Quatre hommes pour quatre actions de miséricorde ; une femme pour trois.
Alors, intéressons-nous à cette femme. Elle détourne le regard, sans doute pour nous souligner qu'aucune impudeur ne vient altérer son geste, qu'il est pur dans sa gratuité et sa générosité. Comme pour mettre en valeur le réconfort apporté, le Caravage a peint deux gouttes de lait accrochées aux poils de barbe du vieillard.
En continuant la lecture de Napoli magica, je tombe en arrêt sur cette phrase que je vous livre :
"(...) per spiegare il concetto di misericordia, l'Antico Testamento utilizzava il termine ebraico rehem, che nelle lingua di Davide indicava anche l'utero, il grembo della donna." (page 231)
Soit, en français, " (...) pour expliquer le concept de miséricorde, l'Ancien Testament utilisait le mot hébreu rehem, qui, dans la langue de David, désigne aussi l'utérus, la matrice de la femme."
Dans l'acte de miséricorde se cache en pointillé le sexe de la femme, sa maison secrète où elle conçoit la vie, où se prépare l'enfantement.
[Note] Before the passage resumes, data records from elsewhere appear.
Definition getDescriptionForError (error : ErrorValue) (stderr : string)
  : completion (option string) :=
  if isAuthFailureError error then
    let menuHint := if __DARWIN__ then "GitHub Desktop > 设置。" else "文件 > 设置。" in
    Normal (Some ("身份认证失败，通常可能是因为：

- 您尚未登录您的账号：见 " +:+ menuHint +:+ "
- 您可能需要退出并重新登录来刷新登录令牌。
- 您没有该仓库的访问权限。
- 该仓库在 GitHub 上已经被存档，请检查仓库设置来确定您是否仍有权推送提交。
- 使用 SSH 认证时，您的私钥不正确，请检查登录密钥是否已添加到 ssh-agent 并与您的账号相关联。
- 使用 SSH 认证时，对方公钥不匹配，请检查您的仓库托管服务是否通过了主机密钥验证。
- 使用账号密码认证时，您可能需要把个人访问令牌作为密码来输入，具体请查阅您的仓库托管服务的文档。"))
  else
  match error with
  | Member BadConfigValue =>
      match parseBadConfigValueErrorInfo stderr with
      | None => Normal (Some "Git 配置文件的值有误。")
      | Some errorInfo =>
          Normal (Some ("Git 配置文件中键 '" +:+ key errorInfo +:+ "' 的值 '"
                        +:+ value errorInfo +:+ "' 有误。"))
      end
  | Member SSHKeyAuditUnverified =>
      Normal (Some "SSH 密钥未验证。")
  | Member RemoteDisconnection =>
      Normal (Some "远程端已断开连接，请检查网络连接并重试。")
  | Member HostDown =>
      Normal (Some "服务器不可用，请检查网络连接并重试。")
  | Member RebaseConflicts =>
      Normal (Some "重构出现冲突，请先解决冲突再继续。")
  | Member MergeConflicts =>
      Normal (Some "合并出现冲突，请先解决冲突并提交。")
  | Member HTTPSRepositoryNotFound
  | Member SSHRepositoryNotFound =>
      Normal (Some "仓库不存在，可能您没有访问权限，或者它已经被删除或重命名了。")
  | Member PushNotFastForward =>
      Normal (Some "在您上次拉取过后，仓库有更新，您在推送前需要先拉取更新。")
  | Member BranchDeletionFailed =>
      Normal (Some "无法删除分支，它可能已经被删掉了。")
  | Member DefaultBranchDeletionFailed =>
      Normal (Some "此分支是仓库的默认分支，不可以删除。")
  | Member RevertConflicts =>
      Normal (Some "请先合并和提交改动，然后才能完成逆转提交。")
  | Member EmptyRebasePatch =>
      Normal (Some "没有可应用的改动。")
  | Member NoMatchingRemoteBranch =>
      Normal (Some "当前分支没有对应的远程分支。")
  | Member NothingToCommit =>
      Normal (Some "没有可提交的改动。")
  | Member NoSubmoduleMapping =>
      Normal (Some "子模块已从 .gitmodules 移除，但它的文件夹尚未删除，请删除文件夹，提交改动，然后重试。")
  | Member SubmoduleRepositoryDoesNotExist =>
      Normal (Some "子模块指向一个不存在的位置。")
  | Member InvalidSubmoduleSHA =>
      Normal (Some "子模块指向一个不存在的提交。")
  | Member LocalPermissionDenied =>
      Normal (Some "没有访问权限。")
  | Member InvalidMerge =>
      Normal (Some "该内容不能合并。")
  | Member InvalidRebase =>
      Normal (Some "该内容不能重构。")
  | Member NonFastForwardMergeIntoEmptyHead =>
      Normal (Some "该合并不是快进合并，无法在空分支上执行。")
  | Member PatchDoesNotApply =>
      Normal (Some "该改动与仓库中的文件冲突。")
  | Member BranchAlreadyExists =>
      Normal (Some "同名分支已存在。")
  | Member BadRevision =>
      Normal (Some "无效修订。")
  | Member NotAGitRepository =>
      Normal (Some "这不是 Git 仓库。")
  | Member ProtectedBranchForcePush =>
      Normal (Some "该分支受保护，不允许强制推送。")
  | Member ProtectedBranchRequiresReview =>
      Normal (Some "该分支受保护，任何更改都需要审核批准，你需要为此创建拉取请求。")
  | Member PushWithFileSizeExceedingLimit =>
      Normal (Some "推送包含了大小超过 100MB 的文件，超过 GitHub 文件大小限制，请从历史记录中删除过大的文件后重试。")
  | Member HexBranchNameRejected =>
      Normal (Some "分支名称不能是 40 位十六进制字符串，这与 Git 对象的格式有冲突。")
  | Member ForcePushRejected =>
      Normal (Some "该分支拒绝了强制推送。")
  | Member InvalidRefLength =>
      Normal (Some "引用的长度不能超过 255 字符。")
  | Member CannotMergeUnrelatedHistories =>
      Normal (Some "无法合并从不相关的历史记录。")
  | Member PushWithPrivateEmail =>
      Normal (Some ("无法推送，提交的邮箱在 GitHub 上设为私有。如需继续，请访问 https://github.com/settings/emails 取消勾选 "
                    +:+ dquote +:+ "保持我的邮箱地址为私有" +:+ dquote
                    +:+ "，然后回来继续提交。提交完成后可以重新勾选。"))
  | Member LFSAttributeDoesNotMatch =>
      Normal (Some "全局 Git 配置文件中的 Git LFS 属性与当前不符。")
  | Member ProtectedBranchDeleteRejected =>
      Normal (Some "该分支受保护，不能从远程端删除。")
  | Member ProtectedBranchRequiredStatus =>
      Normal (Some "状态检查失败，推送已被远程服务器拒绝。")
  | Member BranchRenameFailed =>
      Normal (Some "无法重命名该分支。")
  | Member PathDoesNotExist =>
      Normal (Some "该路径不存在。")
  | Member InvalidObjectName =>
      Normal (Some "Git 仓库中找不到该对象。")
  | Member OutsideRepository =>
      Normal (Some "该路径在仓库中无效。")
  | Member LockFileAlreadyExists =>
      Normal (Some "仓库中已存在锁文件，该操作被阻止。")
  | Member NoMergeToAbort =>
      Normal (Some "当前没有合并操作，不需要停止。")
  | Member NoExistingRemoteBranch =>
      Normal (Some "远程分支不存在。")
  | Member LocalChangesOverwritten =>
      Normal (Some "当前有未提交的文件改动，如果切换分支会被覆盖导致丢失，因此请先提交或暂存这些改动。")
  | Member UnresolvedConflicts =>
      Normal (Some "当前仍有冲突未解决。")
  | Member ConfigLockFileAlreadyExists =>
      Normal None
  | Member RemoteAlreadyExists =>
      Normal None
  | Member TagAlreadyExists =>
      Normal (Some "同名标签已存在。")
  | Member MergeWithLocalChanges
  | Member RebaseWithLocalChanges
  | Member GPGFailedToSignData
  | Member ConflictModifyDeletedInBranch
  | Member MergeCommitNoMainlineOption
  | Member UnsafeDirectory
  | Member PathExistsButNotInRef =>
      Normal None
  | _ =>
      assertNever error ("未知错误：" +:+ show_error error)
  end.
Ltac events :=
  unfold plain, item_events, scrape_returns, scrape_raises, flag_step in *;
  repeat match goal with
         | H : _ /\ _ |- _ => destruct H
         | H : (_ =? 0) = true |- _ => apply Nat.eqb_eq in H; subst
         | H : (?n =? 0) = false |- _ => destruct n; [discriminate H|clear H]
         end;
  rewrite ?existsb_app; cbn [existsb app];
  repeat match goal with
         | H : not_raise ?a |- context [failed_listing (Did ?r ?a)] =>
           rewrite (@failed_listing_not_raise r a H)
         end;
  simpl;
  rewrite ?conflict_record_not_summary, ?error_record_not_summary,
          ?summary_record_is_summary;
  repeat match goal with
         | H : existsb _ _ = _ |- _ => rewrite H
         end;
  simpl; auto;
  try solve [repeat split; intros; auto; solve [lia | discriminate | tauto]].

Lemma extract_data_events (st var title : str) (is_modal : bool) :
  spec (extract_data st var title is_modal)
       (fun _ tr => item_events tr) (fun _ _ => False).
Proof.
  unfold extract_data, gv. wp. all: events.
Qed.

Lemma scrape_item_events (st var : str) (i : nat) :
  spec (scrape_item st var i) (fun _ tr => item_events tr) (fun _ _ => False).
Proof.
  unfold scrape_item. wp. all: try solve [events].
  all: wp_use extract_data_events; wp; events.
Qed.

Lemma scrape_items_events (st var : str) (indices : list nat) :
  spec (scrape_items st var indices)
       (fun _ tr => item_events tr) (fun _ _ => False).
Proof.
  induction indices as [|i rest IH]; simpl; wp; [events|].
  wp_use scrape_item_events. wp; try solve [events].
  wp_use IH. events.
Qed.

Lemma scrape_pages_events (fuel : nat) (st var : str) (n0 : nat) :
  spec (scrape_pages fuel st var n0)
       (fun n tr => scrape_returns n0 n tr) (fun _ tr => scrape_raises tr).
Proof.
  revert n0; induction fuel as [|k IH]; intros n0; simpl; wp.
  all: try solve [events].
  wp_use scrape_items_events. wp.
  all: try solve [events].
  all: eapply spec_conseq; [apply IH | cbv beta; intros ? ? ? | cbv beta; intros ? ? ?].
  all: events.
Qed.

Lemma scrape_all_pages_events (fuel : nat) (st var : str) :
  spec (scrape_all_pages fuel st var)
       (fun n tr => scrape_returns 0 n tr) (fun _ tr => scrape_raises tr).
Proof. apply scrape_pages_events. Qed.

Lemma on_alert_plain (fuel : nat) (err : str) (code : option str) :
  spec (on_alert fuel err code) (fun _ tr => plain tr) (fun _ tr => plain tr).
Proof.
  unfold on_alert. wp; try solve [events].
  wp_use get_captcha_image_plain. wp. events.
Qed.

Lemma flag_step_scrape (found : bool) (n : nat) (tr : list event) :
  scrape_returns 0 n tr ->
  flag_step found (if 0 <? n then true else found) tr.
Proof.
  intros (Hs & _ & H0 & H1). split; [exact Hs|].
  destruct n as [|n]; simpl.
  - destruct (H0 eq_refl) as (Hr & Hf & Hl). destruct found; auto.
  - right. apply H1. lia.
Qed.

Lemma flag_step_scrape_raises (found : bool) (tr : list event) :
  scrape_raises tr -> flag_step found found tr.
Proof.
  intros (Hs & Hf). split; [exact Hs|].
  destruct found; auto. split; [reflexivity|].
  rewrite Hf. discriminate.
Qed.

(** A trace made of plain parts and of parts that move the flag moves the
    flag. *)
Ltac flag_events :=
  repeat first
         [ assumption
         | apply flag_step_plain; solve [plain_events]
         | eapply flag_step_app;
           [ apply flag_step_plain; solve [plain_events] | ]
         | eapply flag_step_app; [ eassumption | ] ].

Section VariantLoops.
Variable classes : str.

Lemma attempt_flag (fuel : nat) (name variant : str) (code : option str)
      (found : bool) :
  spec (attempt classes fuel name variant code found)
       (fun r tr => flag_step found (snd r) tr) (fun _ _ => False).
Proof.
  unfold attempt, submit_form. apply spec_try_except.
  eapply spec_conseq with
      (Q' := fun r tr => flag_step found (snd r) tr)
      (R' := fun _ tr => flag_step found found tr).
  - wp. all: try solve [flag_events].
    all: try (wp_use on_alert_plain; wp).
    all: try solve [flag_events].
    all: wp_use scrape_all_pages_events; wp.
    all: match goal with
         | H : scrape_returns 0 _ _ |- _ =>
           apply flag_step_scrape with (found := found) in H
         | H : scrape_raises _ |- _ =>
           apply flag_step_scrape_raises with (found := found) in H
         end.
    all: try solve [flag_events].
  - auto.
  - intros e tr Htr. wp.
    all: wp_use get_captcha_image_plain; wp; simpl; flag_events.
Qed.

Lemma search_variant_flag (fuel : nat) (name variant : str)
      (code : option str) (found : bool) :
  spec (search_variant classes fuel name variant code found)
       (fun r tr => flag_step found (snd r) tr) (fun _ _ => False).
Proof.
  revert code found; induction fuel as [|k IH]; intros code found; simpl; wp.
  - simpl. flag_events.
  - wp_use attempt_flag. wp; subst; simpl in *.
    + wp_use IH. flag_events.
    + flag_events.
    + flag_events.
Qed.

Lemma search_variants_flag (fuel : nat) (name : str) (variants : list str)
      (code : option str) (found : bool) :
  spec (search_variants classes fuel name variants code found)
       (fun r tr => flag_step found (snd r) tr) (fun _ _ => False).
Proof.
  revert code found; induction variants as [|v vs IH]; intros code found;
    simpl; wp.
  - simpl. flag_events.
  - simpl. flag_events.
  - wp_use pause_check_silent. subst. wp.
    wp_use search_variant_flag. wp_use IH. flag_events.
Qed.
Lemma serve_nextId (now : Z) (req : UsersController.Request)
    (repo : Repository.t) :
  Repository.nextId repo
  <= Repository.nextId (UsersController.serve now req repo).
Proof.
  destruct (serve_cases now req repo)
    as [->|[(r & -> & _)|[(r0 & e & dob & _ & -> & _)|(id & ->)]]];
    simpl; lia.
Qed.

Lemma serve_all_nextId (reqs : list (Z * UsersController.Request))
    (repo : Repository.t) :
  Repository.nextId repo
  <= Repository.nextId (UsersController.serve_all reqs repo).
Proof.
  revert repo. induction reqs as [|[now req] reqs IH]; intros repo; [done|].
  simpl. etrans; [apply (serve_nextId now req)|apply IH].
Qed.

(** X17. An identifier that a user of the table has is never given to a
user created later, whatever requests come in between and whether or not
the first user has been removed: identifiers are not reused. *)
Theorem id_never_reused
    (id now : Z) (reqs : list (Z * UsersController.Request))
    (d : CreateUserDto.t) (repo repo' : Repository.t) (u : User.t) :
  Spec.ids_behind_sequence repo ->
  Spec.exists_id id repo ->
  create now d (UsersController.serve_all reqs repo) = (Return u, repo') ->
  User.id u <> Some id.
Proof.
  intros Hseq (r & Hr & Hid) H.
  apply create_Return in H as (_ & _ & -> & _).
  change (Some (Repository.nextId (UsersController.serve_all reqs repo))
          <> Some id).
  intros [= Heq]. pose proof (serve_all_nextId reqs repo) as Hle.
  unfold Spec.ids_behind_sequence in Hseq.
  rewrite List.Forall_forall in Hseq.
  apply list_elem_of_In in Hr. specialize (Hseq r Hr). simpl in Hseq. lia.
Qed.
(** [re.sub] of the pattern [[:\s,]+$] by the empty text: the text without
    its longest suffix of such characters. *)
Fixpoint drop_trailing (P : N -> bool) (s : str) : str :=
  match s with
  | [] => []
  | c :: s' => if forallb P s then [] else c :: drop_trailing P s'
  end.

(** White space inside a cleaned text: single spaces only. *)
Fixpoint single_spaced (s : str) : bool :=
  match s with
  | [] => true
  | c :: s' =>
      (if isspace c
       then (c =? 32)%N
            && match s' with d :: _ => negb (isspace d) | [] => true end
       else true)
      && single_spaced s'
  end.

(** A text after its leading white space, and the length of that white
    space: where the greedy [\s+] stops. *)
Fixpoint after_spaces (s : str) : str :=
  match s with
  | c :: s' => if isspace c then after_spaces s' else s
  | [] => []
  end.

Fixpoint count_spaces (s : str) : nat :=
  match s with
  | c :: s' => if isspace c then S (count_spaces s') else O
  | [] => O
  end.

(* ================================================================= *)
(** ** Lemmas and theorems *)

Lemma Qltb_lt (a b : Q) : Qltb a b = true <-> (a < b)%Q.
Proof.
  unfold Qltb. rewrite negb_true_iff. split; intros H.
  - apply Qnot_le_lt. intros Hle. apply Qle_bool_iff in Hle. congruence.
  - destruct (Qle_bool b a) eqn:E; [|reflexivity].
    apply Qle_bool_iff in E. exfalso. now apply (Qlt_not_le a b).
Qed.

Lemma str_eqb_eq (a b : str) : str_eqb a b = true <-> a = b.
Proof.
  revert b; induction a as [|x a IH]; intros [|y b]; simpl; split;
    try congruence; try reflexivity.
  - intros H. apply andb_true_iff in H as [H1 H2].
    apply N.eqb_eq in H1. apply IH in H2. congruence.
  - intros H. injection H as -> ->. rewrite N.eqb_refl. simpl. now apply IH.
Qed.
(** C2 (as amended): on every series [_validate_data] accepts, every bar
    holds all of open, high, low, close and volume as an int or float that
    is neither NaN nor negative, no cell of any column is NaN or missing,
    and the timestamps are pairwise distinct.  (Their order is not
    constrained.) *)
Theorem validate_data_sound df symbol :
  wf_frame df ->
  _validate_data df symbol = Ok tt ->
  index df <> []
  /\ (forall i name, (i < length (index df))%nat -> name ∈ required_columns ->
        exists v, bar_field df name i = Some v /\ nonneg_number v = true)
  /\ (forall name c, (name, c) ∈ columns df -> column_isna_any c = false)
  /\ NoDup (index df).
Proof.
  intros Hwf. unfold _validate_data.
  destruct (df_empty df) eqn:Hempty; [discriminate|].
  destruct (forallb (fun n => bool_decide (is_Some (get_column (columns df) n)))
             required_columns) eqn:Hpresent; [|discriminate]. cbn [negb].
  destruct (df_isna_any df) eqn:Hna; [discriminate|].
  destruct (df_lt0_any (columns df) required_columns) as [[|]|] eqn:Hneg; try discriminate.
  destruct (duplicated_any (index df)) eqn:Hdup; [discriminate|].
  destruct (forallb (fun n => match get_column (columns df) n with
                             | Some c => dtype_is_float_or_int c
                             | None => false
                             end) required_columns) eqn:Hdtype; [|discriminate].
  cbn [negb].
  intros _.
  assert (forall name c, (name, c) ∈ columns df -> column_isna_any c = false) as Hnona.
  { intros name c Hin. unfold df_isna_any in Hna.
    rewrite <- not_true_iff_false, existsb_exists in Hna.
    apply not_true_is_false. intros Hc. apply Hna. exists (name, c).
    split; [by apply list_elem_of_In | done]. }
  split_and!.
  - intros Hix. unfold df_empty in Hempty. rewrite Hix in Hempty. discriminate.
  - intros i name Hi Hname.
    destruct (df_lt0_any_false _ _ name Hneg Hname) as (c & Hc & Hlt).
    rewrite forallb_forall in Hdtype.
    specialize (Hdtype name (proj1 (list_elem_of_In _ _) Hname)). rewrite Hc in Hdtype.
    pose proof (get_column_elem_of _ _ _ Hc) as Hin.
    pose proof (Hnona _ _ Hin) as Hcna.
    unfold wf_frame in Hwf. rewrite Forall_forall in Hwf.
    specialize (Hwf _ Hin). simpl in Hwf. rewrite <- Hwf in Hi.
    unfold bar_field. rewrite Hc.
    destruct c as [xs|xs|xs]; simpl in *; [| |discriminate Hdtype].
    + destruct (lookup_lt_is_Some_2 xs i Hi) as [x Hx]. rewrite Hx. simpl.
      eexists. split; [reflexivity|].
      injection Hlt as Hlt.
      pose proof (existsb_false_lookup _ _ _ _ Hlt Hx) as Hx0.
      pose proof (existsb_false_lookup _ _ _ _ Hcna Hx) as Hx1.
      destruct x as [|[|]|q]; simpl in *; try done.
      apply Z.ltb_ge in Hx0. apply Z.leb_le. lia.
    + destruct (lookup_lt_is_Some_2 xs i Hi) as [z Hz]. rewrite Hz. simpl.
      eexists. split; [reflexivity|].
      injection Hlt as Hlt.
      pose proof (existsb_false_lookup _ _ _ _ Hlt Hz) as Hz0. simpl in Hz0.
      apply Z.ltb_ge in Hz0. apply Z.leb_le. lia.
  - exact Hnona.
  - by apply duplicated_any_false.
Qed.
Lemma swap_cond_left_nat (h z mL j : nat) :
  (0 < h)%nat → (z < 2 * h)%nat → (mL ≤ h)%nat → (j < mL)%nat →
  let p := ((z mod h + j) mod h)%nat in
  ((z + j) mod (2 * h))%nat
  = if swap_cond (Z.of_nat h) (Z.of_nat z) (Z.of_nat mL) (Z.of_nat p)
    then (p + h)%nat else p.
Proof.
  intros Hh Hz HmL Hj p.
  pose proof (swap_cond_left (Z.of_nat h) (Z.of_nat z) (Z.of_nat mL) (Z.of_nat j)
    ltac:(lia) ltac:(lia) ltac:(lia) ltac:(lia)) as H. cbn zeta in H.
  rewrite <- !Nat2Z.inj_mod, <- !Nat2Z.inj_add, <- !Nat2Z.inj_mod in H.
  change 2 with (Z.of_nat 2) in H.
  rewrite <- Nat2Z.inj_mul, <- Nat2Z.inj_mod in H. fold p in H.
  destruct (swap_cond _ _ _ _); lia.
Qed.

Lemma swap_cond_right_nat (h z mL j : nat) :
  (0 < h)%nat → (z < 2 * h)%nat → (mL ≤ h)%nat → (j < h)%nat →
  let p := (((z + mL) mod h + j) mod h)%nat in
  ((z + (mL + j)) mod (2 * h))%nat
  = if swap_cond (Z.of_nat h) (Z.of_nat z) (Z.of_nat mL) (Z.of_nat p)
    then p else (p + h)%nat.
Proof.
  intros Hh Hz HmL Hj p.
  pose proof (swap_cond_right (Z.of_nat h) (Z.of_nat z) (Z.of_nat mL) (Z.of_nat j)
    ltac:(lia) ltac:(lia) ltac:(lia) ltac:(lia)) as H. cbn zeta in H.
  rewrite <- !Nat2Z.inj_add, <- !Nat2Z.inj_mod, <- !Nat2Z.inj_add,
    <- !Nat2Z.inj_mod in H.
  change 2 with (Z.of_nat 2) in H.
  rewrite <- Nat2Z.inj_mul, <- Nat2Z.inj_mod in H. fold p in H.
  rewrite Nat.add_assoc.
  destruct (swap_cond _ _ _ _); lia.
Qed.

Lemma o_memswap_length a b cond m :
  length (cells (o_memswap a b cond m)) = length (cells m).
Proof. apply Permutation_length, o_memswap_perm. Qed.

Lemma o_memswap_false a b m : cells (o_memswap a b false m) = cells m.
Proof. done. Qed.

Lemma o_memswap_lookup a b m p :
  (a < length (cells m))%nat → (b < length (cells m))%nat →
  cells (o_memswap a b true m) !! p
  = if decide (p = b) then cells m !! a
    else if decide (p = a) then cells m !! b else cells m !! p.
Proof.
  intros [x Hx]%lookup_lt_is_Some_2 [y Hy]%lookup_lt_is_Some_2.
  unfold o_memswap; cbn. rewrite Hx, Hy.
  rewrite !list_lookup_insert, !length_insert.
  apply lookup_lt_Some in Hx as Hx', Hy as Hy'.
  repeat case_decide; subst; try done; try lia; naive_solver.
Qed.
(** * Optuna [study.py]: the trial scheduling and execution engine

    A shallow embedding of [optuna/study.py] (class [Study], its
    sequential and parallel schedulers, the trial runner and the tabular
    export) together with the properties of its specification.

    Layout: Python data ([Py]), the storage collaborator ([Storages]),
    the engine itself ([StudyM], [Parallel], [Tabular]), then the
    theorems. *)

From Stdlib Require Import ZArith List Bool Lia Sorting.Sorted Sorting.Permutation.
From Stdlib Require Import Floats.SpecFloat Structures.OrdersEx.
From stdpp Require Import base option list strings gmap sorting.

Local Open Scope string_scope.
Local Open Scope list_scope.
Local Open Scope Z_scope.

(* ===================================================================== *)
(** * Python data: exceptions, values, [float()]                          *)
(* ===================================================================== *)

Module Py.

(** Exception classes.  The built-in hierarchy is the part of CPython's
    that the engine can meet; [TrialPruned] is [structs.TrialPruned], a
    subclass of [Exception]; [UserError] is any class an objective
    defines, with its base class. *)
Inductive exc_class : Type :=
| BaseException
| Exception
| KeyboardInterrupt
| SystemExit
| ArithmeticError
| OverflowError
| ZeroDivisionError
| ValueError
| TypeError
| RuntimeError
| LookupError
| KeyError
| TrialPruned
| UserError (name : string) (base : exc_class).

#[global] Instance exc_class_eq_dec : EqDecision exc_class.
Proof. solve_decision. Defined.
(** ** The price of a booking *)

(** One operation on a loaded booking returns, keeps the booking loaded and
    does not touch its price. *)
Lemma run_op_keeps_total_price
  (op : BookingOp) (self : Booking.t) (w : World) :
  loaded_booking self w ->
  exists self' w',
    run_op op self w = Ok self' w'
    /\ loaded_booking self' w'
    /\ Booking.total_price self' = Booking.total_price self.
Proof.
  intros (pk & u & k & t & p & Hpk & Hu & Hfk & Hrow & Hid & Hp).
  destruct op as [|reason|]; simpl.
  - destruct (Booking_save_run self t w k u Hfk Hrow Hu
                (or_intror (ex_intro _ p Hp)))
      as (self' & w' & pk' & Hsave & Hpk' & _ & _ & Hto & _ & Htp & _ & _
          & Hu' & Hf' & _).
    rewrite Hpk in Htp.
    exists self', w'. split; [exact Hsave|]. split; [|exact Htp].
    exists pk', u, k, t, p. rewrite Hto. repeat split; congruence.
  - destruct (decide (Booking.status self = CONFIRMED)) as [E|E].
    + destruct (cancel_confirmed_run self t w pk k u p reason
                  Hpk Hu Hfk Hrow Hid Hp E)
        as (self' & t' & w' & Hrun & _ & _ & _ & Hpk' & Hu' & Hf' & _ & Htp
            & _ & Hto & Hid' & _).
      exists self', w'. rewrite (bind_Ok _ _ _ _ _ Hrun). simpl.
      split; [reflexivity|]. split; [|congruence].
      exists pk, u, k, t', p. repeat split; assumption.
    + rewrite (bind_Ok _ _ _ _ _ (cancel_not_confirmed_unchanged self reason w E)).
      simpl. exists self, w. split; [reflexivity|]. split; [|reflexivity].
      exists pk, u, k, t, p. repeat split; assumption.
  - destruct (decide (Booking.status self = PENDING)) as [E|E].
    + destruct (confirm_pending_run self t w pk k u p Hpk Hu Hfk Hrow Hp E)
        as (self' & w' & Hrun & _ & Hpk' & Hu' & Hf' & Htp & _ & Hto).
      exists self', w'. rewrite (bind_Ok _ _ _ _ _ Hrun). simpl.
      split; [reflexivity|]. split; [|congruence].
      exists pk, u, k, t, p. rewrite Hto. repeat split; assumption.
    + unfold confirm.
      destruct (decide (Booking.status self = PENDING)); [contradiction|].
      exists self, w. split; [reflexivity|]. split; [|reflexivity].
      exists pk, u, k, t, p. repeat split; assumption.
Qed.

(** Any sequence of operations, by induction on the sequence. *)
Lemma run_ops_keeps_total_price (ops : list BookingOp) :
  forall (self : Booking.t) (w : World),
    loaded_booking self w ->
    exists self' w',
      run_ops ops self w = Ok self' w'
      /\ loaded_booking self' w'
      /\ Booking.total_price self' = Booking.total_price self.
Proof.
  induction ops as [|op ops IH]; intros self w Hl; simpl.
  - exists self, w. split; [reflexivity|]. split; [exact Hl | reflexivity].
  - destruct (run_op_keeps_total_price op self w Hl)
      as (self1 & w1 & Hrun & Hl1 & Hp1).
    destruct (IH self1 w1 Hl1) as (self2 & w2 & Hrun2 & Hl2 & Hp2).
    exists self2, w2. rewrite (bind_Ok _ _ _ _ _ Hrun).
    split; [exact Hrun2|]. split; [exact Hl2 | congruence].
Qed.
Comme le souligne le docteur Ariel Toledano dans un petit opuscule intitulé Médecine et Sagesse Juive, je cite : " L’utérus, la matrice correspond à l’habitacle premier de tout individu. Rehem (רחם) signifie la miséricorde, le calme, le lien maternel. Mahar qui signifie « demain » en hébreu est l’anagramme du mot rehem. L’utérus comme vecteur de lendemain..."
De la femme qui porte l'enfant dans son ventre et donne la vie au porteur d'eau qui étanche la soif de ceux qui ont la gorge sèche, il n'y a qu'un pas. Au même moment où j'admirais le tableau du Caravage, je lisais "Les Porteurs d'eau" d'Atiq Rahimi. Dans le nom de l'auteur, encore une fois ce trigramme RHM et dans le bon ordre. J'aurais dû remarquer cette coïncidence. Mais non, je ne prenais pas garde. Ce n'est qu'arrivé à la page 260 que je tombai en arrêt sur cette phrase où Lâlâ Bahâri, le sage hindou échange avec Yûsef, le porteur d'eau afghan :
"C'est le rêve d'un Hindou de retourner à l'état d'origine, au-delà de la mort, au néant ! Le néant est notre matrice et notre quête absolue."
Revoilà la retour aux sources qui pointe le bout de son nez.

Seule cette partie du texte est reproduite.